Gubaidulina and Saariaho are my two Avant-Garde ladies. Most wonderful.


----------



## starthrower

Sid James said:


> Her work _*The Light at the End *_preceded Beethoven's Symphony No. 9 in the 2005 proms. Stockholm.
> What are people's impressions of her work? What works have you heard?


Just getting into some of her music. I found The Light At The End on YouTube. I believe it's from the concert you mentioned. Conducted by Kurt Masur. Interesting piece with excellent writing for winds and brass. This is pretty loud on YouTube, so adjust your volume control.











Also getting into her string quartets. No. 4 is a very unusual work employing rubber balls. Two independent performances mixed together for the recording.

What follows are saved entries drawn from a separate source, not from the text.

(** What the provider call adds to the log comes from the connector, and
    the call leaves the modal's state alone. *)
Lemma providerCall_effects env props p w :
  exists es,
    log (snd (providerCall env props p w)) = (log w ++ es)%list
    /\ Forall (fun e => connectorEffect e = true) es
    /\ keepsPage w (snd (providerCall env props p w)).
Proof.
  unfold providerCall. destruct (truthy _) as [gid|].
  - destruct (client_call_log env
                (emit (EventsUpdate "primary" gid p) ;;; ask (eventsUpdate env))
                [EventsUpdate "primary" gid p] w) as (n & k & L & _).
    { intros w1. exists 1%nat. reflexivity. }
    eexists. split; [exact L|]. split; [|apply kp_updateEvent].
    apply Forall_forall. intros e He.
    apply in_app_or in He. destruct He as [He|He]; apply In_firstn in He; simpl in He;
      repeat destruct He as [<-|He]; try reflexivity; destruct He.
  - destruct (client_call_log env
                (emit (ClientInit (apiKeyCfg env)
                         ["https://www.googleapis.com/discovery/v1/apis/calendar/v3/rest"]) ;;;
                 ask (clientInit env) ;;;
                 emit (EventsInsert "primary" p) ;;;
                 ask (eventsInsert env))
                [ClientInit (apiKeyCfg env)
                   ["https://www.googleapis.com/discovery/v1/apis/calendar/v3/rest"];
                 EventsInsert "primary" p] w) as (n & k & L & _).
    { intros w1. run. destruct (clientInit env _); [|exists 1%nat; reflexivity ..].
      simpl. exists 2%nat. rewrite <- ?app_assoc. reflexivity. }
    eexists. split; [exact L|]. split; [|apply kp_createEvent].
    apply Forall_forall. intros e He.
    apply in_app_or in He. destruct He as [He|He]; apply In_firstn in He; simpl in He;
      repeat destruct He as [<-|He]; try reflexivity; destruct He.
Qed.

Lemma setIsLoading_world b w :
  log (snd (setIsLoading b w)) = log w
  /\ formData (snd (setIsLoading b w)) = formData w.
Proof. split; reflexivity. Qed.

Lemma In_callbackEffects props ev e :
  In e (callbackEffects props ev) ->
  (e = OnEventUpdated ev /\ p_event props <> None)
  \/ (e = OnEventCreated ev /\ p_event props = None).
Proof.
  unfold callbackEffects. destruct (p_event props) as [old|].
  - destruct (p_onEventUpdated props); simpl; [|tauto].
    intros [<-|[]]. left. split; [reflexivity | discriminate].
  - destruct (p_onEventCreated props); simpl; [|tauto].
    intros [<-|[]]. right. split; reflexivity.
Qed.



(** Which write the provider call makes. *)
Lemma providerCall_dispatched env props p w :
  exists es,
    log (snd (providerCall env props p w)) = (log w ++ es)%list
    /\ Forall (fun e => connectorEffect e = true /\ dispatched props e) es.
Proof.
  unfold providerCall. fold (editedProviderId props).
  destruct (editedProviderId props) as [gid|] eqn:Eg.
  - destruct (client_call_log env
                (emit (EventsUpdate "primary" gid p) ;;; ask (eventsUpdate env))
                [EventsUpdate "primary" gid p] w) as (n & k & L & _).
    { intros w1. exists 1%nat. reflexivity. }
    eexists. split; [exact L|].
    apply Forall_forall. intros e He.
    apply in_app_or in He. destruct He as [He|He]; apply In_firstn in He; simpl in He;
      repeat destruct He as [<-|He]; try (split; [reflexivity | exact I]);
      try destruct He.
    split; [reflexivity | exact Eg].
  - destruct (client_call_log env
                (emit (ClientInit (apiKeyCfg env)
                         ["https://www.googleapis.com/discovery/v1/apis/calendar/v3/rest"]) ;;;
                 ask (clientInit env) ;;;
                 emit (EventsInsert "primary" p) ;;;
                 ask (eventsInsert env))
                [ClientInit (apiKeyCfg env)
                   ["https://www.googleapis.com/discovery/v1/apis/calendar/v3/rest"];
                 EventsInsert "primary" p] w) as (n & k & L & _).
    { intros w1. run. destruct (clientInit env _); [|exists 1%nat; reflexivity ..].
      simpl. exists 2%nat. rewrite <- ?app_assoc. reflexivity. }
    eexists. split; [exact L|].
    apply Forall_forall. intros e He.
    apply in_app_or in He. destruct He as [He|He]; apply In_firstn in He; simpl in He;
      repeat destruct He as [<-|He]; try (split; [reflexivity | exact I]);
      try destruct He.
    split; [reflexivity | exact Eg].
Qed.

Her piano concerto, Introitus is also quite unusual. Features an into for solo flute, and a very sparse piano part. I like the sound of the BIS recording, but could only find samples. Here's a different recording in full.


----------



## GioCar

Just listened to this awesome CD of her (recent and not so recent) chamber music










the first and the last piece:
- Repentance (2008) for cello, three guitars and double bass;
- Sotto voce (2010/13) for viola, double bass and two guitars;
are the most interesting ones, mainly because of the unusual treatment of the guitars. For guitar lovers, this CD is highly recommended.
It also contains an excellent version of her early piano sonata (1965).


----------



## Jobis

I listened to her seven last words... just sublime!


----------



## starthrower

I'm listening to Repentance on YouTube. Excellent! Thanks!


----------



## Alypius

GioCar said:


> Just listened to this awesome CD of her (recent and not so recent) chamber music ...
> the first and the last piece:
> - Repentance (2008) for cello, three guitars and double bass;
> - Sotto voce (2010/13) for viola, double bass and two guitars;
> are the most interesting ones, mainly because of the unusual treatment of the guitars. For guitar lovers, this CD is highly recommended.
> It also contains an excellent version of her early piano sonata (1965).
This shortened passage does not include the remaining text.